What you will do: Only the lines from the opening of the material through the one containing "modification time of" should be reproduced, each exactly as it stands.

Exercise data:
-.-.-
(** The sibling paths of line 129: an error of [GetSKU] is returned to
    the caller. *)
Lemma GetEC2Price_GetSKU_error_returned (w w1 : World) (offer : Offer) (e : error) :
  fresh_in w name = false →
  GetOffers URL (emit (EvStat name) w) = (Ret offer, w1) →
  GetSKU offer instance_type tenancy operating_system = Error e →
  get_price w = (Err e, emit EvGetSKU w1).
Proof.
  intros Hstale Hoffers Hsku. rewrite (GetEC2Price_miss w Hstale), Hoffers, Hsku.
  reflexivity.
Qed.

(** C5 (failing input).  When the cached offer file is fresh, readable
    and writable, [GetOffers] does not fetch, but it does write: line
    239 stores the bytes just read back under the same name, and the
    modification time of the file becomes the current time. *)
Theorem GetOffers_cache_hit_rewrites (url : string) (w : World) (f : File) :
  files w !! offers_file = Some f →
  time.Sub (clock w) (ModTime f) < MAX_CACHE_AGE * time.Second →
  read_fault w offers_file = false → write_fault w offers_file = false →
  ∃ w', GetOffers url w
        = (match json_Unmarshal (Contents f) with
           | Some offer => Ret offer
           | None => Err SyntaxError
           end, w')
    ∧ trace w'
      = trace w ++ [EvStat offers_file;
                    EvLog ("Reading content from cache file: " +:+ offers_file);
                    EvReadFile offers_file;
                    EvWriteFile offers_file (Contents f);
                    EvUnmarshal]
    ∧ files w' !! offers_file
      = Some {| Contents := Contents f; ModTime := clock w |}.
Proof.
  intros Hf Hage Hr Hw.
  assert (Hfresh : fresh_in w offers_file = true)
    by (apply (fresh_in_Some w offers_file f Hf), Hage).
  rewrite (GetOffers_fresh url w f Hf Hfresh). cbv zeta. rewrite Hr, Hw.
  eexists. split; [reflexivity|]. simpl. rewrite <- !app_assoc. split; [reflexivity|].
  apply lookup_insert_eq.
Qed.

Lemma Sub_within (t d : Z) :
  d < MAX_CACHE_AGE * time.Second →
  time.Sub (t + d) t < MAX_CACHE_AGE * time.Second.
Proof.
  unfold time.Sub, time.maxDuration, time.minDuration, MAX_CACHE_AGE, time.Second.
  intros Hd. replace (t + d - t) with d by lia.
  repeat match goal with
         | |- context [Z.ltb ?a ?b] => destruct (Z.ltb_spec a b)
         end; lia.
Qed.
Context {Request W : Type}.
Variable cfg : TPluginParams Request W.
Variable platform : Platform.t W.
Variable redirect : string -> Response.

Implicit Types (req : TProviderContext Request) (w : World Request W).

(** X19: whatever the request, the logout handler calls neither the state
    store nor [fetch], nor [storage.set] or [storage.get]: the calls it
    makes are none at all, or the one [storage.delete] for the requested
    name. *)
Theorem logout_handler_calls req w :
  exists made,
    calls (snd (logout_handler cfg redirect req w)) = calls w ++ made
    /\ (made = [] \/ made = [storage_delete (request req) (params_name req)]).
Proof.
  unfold logout_handler.
  destruct (resolveProvider_cases cfg (params_name req))
    as [(_ & _ & ->) | [(p & _ & ->) | (_ & _ & ->)]].
  - exists []. rewrite app_nil_r. auto.
  - step. eexists. split; [|right; reflexivity].
    by destruct (Storage.delete _ _ _ _) as [[[]|e] o].
  - step. eexists. split; [|right; reflexivity].
    by destruct (Storage.delete _ _ _ _) as [[[]|e] o].
Qed.

(** X20: whatever the request, the authorized handler calls its
    collaborators at most once each and in one order: [state.check] for
    the requested name and the callback's state, then [fetch], then
    [storage.set] for the requested name; it calls neither
    [state.generate] nor [storage.get] nor [storage.delete]. *)
Theorem authorized_handler_calls req w :
  exists made resource init token,
    calls (snd (authorized_handler cfg platform redirect req w)) = calls w ++ made
    /\ made `prefix_of`
         [ state_check (request req) (params_name req) (query req !! "state");
           platform_fetch resource init;
           storage_set (request req) (params_name req) token ].
Proof.
  pose (nothing := {| AccessToken.token_type := ""; AccessToken.scope := "";
                      AccessToken.expires_in := 0%Q; AccessToken.access_token := "";
                      AccessToken.created_at := 0%Q |}).
  destruct (authorized_handler_cases cfg platform redirect req w)
    as [H | [(e & o & H & _) | [(p & e & o1 & o2 & _ & _ & H)
        | (p & o1 & o2 & response & json & _ & _ & _ & _ & _ & H)]]];
    rewrite H; cbn [snd calls].
  - exists [], "", (token_request ∅), nothing.
    rewrite app_nil_r. split; [reflexivity | apply prefix_nil].
  - exists [state_check (request req) (params_name req) (query req !! "state")],
      "", (token_request ∅), nothing.
    split; [reflexivity | apply prefix_cons, prefix_nil].
  - eexists _, _, _, nothing. split; [reflexivity|].
    apply prefix_cons, prefix_cons, prefix_nil.
  - eexists _, _, _, _. split; [reflexivity|]. reflexivity.
Qed.

End HandlerCalls.

(** ** The further properties on concrete requests *)

Lemma login_handler_spec_witness :
  globalProfiles Demo.cfg !! "demo" = Some Demo.demo_profile
  /\ login_handler Demo.cfg Demo.buildUrl Demo.redirect (Demo.get_request "demo" [])
       (Demo.world ∅ None Demo.json_reply 0)
     = (Ok (Demo.redirect
              (Demo.buildUrl "https://p/authorize"
                 (login_query Demo.cfg Demo.demo_profile "demo" "state-demo")
                 (Some ["read"]))),
        {| outside := Demo.outside_of ∅ (Some "state-demo") Demo.json_reply 0;
           calls := [state_generate () "demo"] |}).
Proof.
  split; [reflexivity|].
  apply (login_handler_spec Demo.cfg Demo.buildUrl Demo.redirect
           (Demo.get_request "demo" []) (Demo.world ∅ None Demo.json_reply 0)
           Demo.demo_profile).
  reflexivity.
Defined.

Lemma logout_handler_spec_witness :
  globalProfiles Demo.cfg !! "demo" = Some Demo.demo_profile
  /\ logout_handler Demo.cfg Demo.redirect (Demo.get_request "demo" [])
       (Demo.world Demo.one_token None Demo.json_reply 0)
     = (Ok (Demo.redirect "/"),
        {| outside := Demo.outside_of (delete "demo" Demo.one_token) None Demo.json_reply 0;
           calls := [storage_delete () "demo"] |}).
Proof.
  split; [reflexivity|].
  apply (logout_handler_spec Demo.cfg Demo.redirect (Demo.get_request "demo" [])
           (Demo.world Demo.one_token None Demo.json_reply 0) Demo.demo_profile).
  reflexivity.
Defined.
(* parses one or more port addresses from the string *)
(** [comma] tells whether [strchr(port_name, ',')] finds a comma, [err] is
    what [snd_seq_parse_address] returns. *)
Definition parse_port (comma : bool) (err : Z) (s : settings) : result settings :=
  if comma then Fatal Only_1_port_allowed else
  if err <? 0 then Fatal Invalid_port else
  Ok {| arg_smpte_timing := arg_smpte_timing s; arg_beats := arg_beats s;
        arg_frames := arg_frames s; arg_ticks := arg_ticks s;
        arg_timeout := arg_timeout s;
        arg_ts_num := arg_ts_num s; arg_ts_div := arg_ts_div s;
        arg_ts_dd := arg_ts_dd s;
        arg_got_a_port := true; arg_do_list := arg_do_list s |}.

(** What [getopt_long] hands to the [switch] of [main]: the option, with what
    [atoi], [strtol] and the port parser make of its argument.  [opt_other]
    stands for every character without a [case] (['?'], ['s'], ['m']). *)
Inductive getopt_result :=
  | opt_h
  | opt_V
  | opt_l
  | opt_p (comma : bool) (err : Z)
  | opt_b (atoi : Z)
  | opt_f (atoi : Z)
  | opt_t (atoi : Z)
  | opt_d
  | opt_i (x1 sep x2 : Z)
  | opt_T (atoi : Z)
  | opt_other.

(** One round of a loop of [main]: go on, or [return] with a code. *)
Inductive step (A : Type) :=
  | Next (a : A)
  | Return (code : Z).

Arguments Next {A} a.
Arguments Return {A} code.

(** The [switch] of the option loop. *)
Definition handle_option (s : settings) (c : getopt_result) : result (step settings) :=
  match c with
  | opt_h => Ok (Return 0)
  | opt_V => Ok (Return 0)
  | opt_l =>
      Ok (Next {| arg_smpte_timing := arg_smpte_timing s; arg_beats := arg_beats s;
                  arg_frames := arg_frames s; arg_ticks := arg_ticks s;
                  arg_timeout := arg_timeout s;
                  arg_ts_num := arg_ts_num s; arg_ts_div := arg_ts_div s;
                  arg_ts_dd := arg_ts_dd s;
                  arg_got_a_port := arg_got_a_port s; arg_do_list := true |})
  | opt_p comma err =>
      match parse_port comma err s with
      | Ok s => Ok (Next s)
      | Fatal e => Fatal e
      | Out_of_fuel => Out_of_fuel
      end
  | opt_b beats =>
      if (beats <? 4) || (6000 <? beats) then Fatal Invalid_tempo else
      Ok (Next {| arg_smpte_timing := false; arg_beats := beats;
                  arg_frames := arg_frames s; arg_ticks := arg_ticks s;
                  arg_timeout := arg_timeout s;
                  arg_ts_num := arg_ts_num s; arg_ts_div := arg_ts_div s;
                  arg_ts_dd := arg_ts_dd s;
                  arg_got_a_port := arg_got_a_port s; arg_do_list := arg_do_list s |})
  | opt_f frames =>
      if negb (frames =? 24) && negb (frames =? 25) &&
         negb (frames =? 29) && negb (frames =? 30)
      then Fatal Invalid_number_of_frames else
      Ok (Next {| arg_smpte_timing := true; arg_beats := arg_beats s;
                  arg_frames := frames; arg_ticks := arg_ticks s;
                  arg_timeout := arg_timeout s;
                  arg_ts_num := arg_ts_num s; arg_ts_div := arg_ts_div s;
                  arg_ts_dd := arg_ts_dd s;
                  arg_got_a_port := arg_got_a_port s; arg_do_list := arg_do_list s |})
  | opt_t ticks =>
      if (ticks <? 1) || (0x7fff <? ticks) then Fatal Invalid_number_of_ticks else
      Ok (Next {| arg_smpte_timing := arg_smpte_timing s; arg_beats := arg_beats s;
                  arg_frames := arg_frames s; arg_ticks := ticks;
                  arg_timeout := arg_timeout s;
                  arg_ts_num := arg_ts_num s; arg_ts_div := arg_ts_div s;
                  arg_ts_dd := arg_ts_dd s;
                  arg_got_a_port := arg_got_a_port s; arg_do_list := arg_do_list s |})
  | opt_d => Ok (Next s)
  | opt_i x1 sep x2 =>
      match time_signature x1 sep x2 s with
      | Ok s => Ok (Next s)
      | Fatal e => Fatal e
      | Out_of_fuel => Out_of_fuel
      end
  | opt_T timeout =>
      if timeout <? 0 then Fatal Invalid_timeout else
      Ok (Next {| arg_smpte_timing := arg_smpte_timing s; arg_beats := arg_beats s;
                  arg_frames := arg_frames s; arg_ticks := arg_ticks s;
                  arg_timeout := timeout;
                  arg_ts_num := arg_ts_num s; arg_ts_div := arg_ts_div s;
                  arg_ts_dd := arg_ts_dd s;
                  arg_got_a_port := arg_got_a_port s; arg_do_list := arg_do_list s |})
  | opt_other => Ok (Return 1)
  end.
-.-.-
Finished exercise:
(** The sibling paths of line 129: an error of [GetSKU] is returned to
    the caller. *)
Lemma GetEC2Price_GetSKU_error_returned (w w1 : World) (offer : Offer) (e : error) :
  fresh_in w name = false →
  GetOffers URL (emit (EvStat name) w) = (Ret offer, w1) →
  GetSKU offer instance_type tenancy operating_system = Error e →
  get_price w = (Err e, emit EvGetSKU w1).
Proof.
  intros Hstale Hoffers Hsku. rewrite (GetEC2Price_miss w Hstale), Hoffers, Hsku.
  reflexivity.
Qed.

(** C5 (failing input).  When the cached offer file is fresh, readable
    and writable, [GetOffers] does not fetch, but it does write: line
    239 stores the bytes just read back under the same name, and the
    modification time of the file becomes the current time. *)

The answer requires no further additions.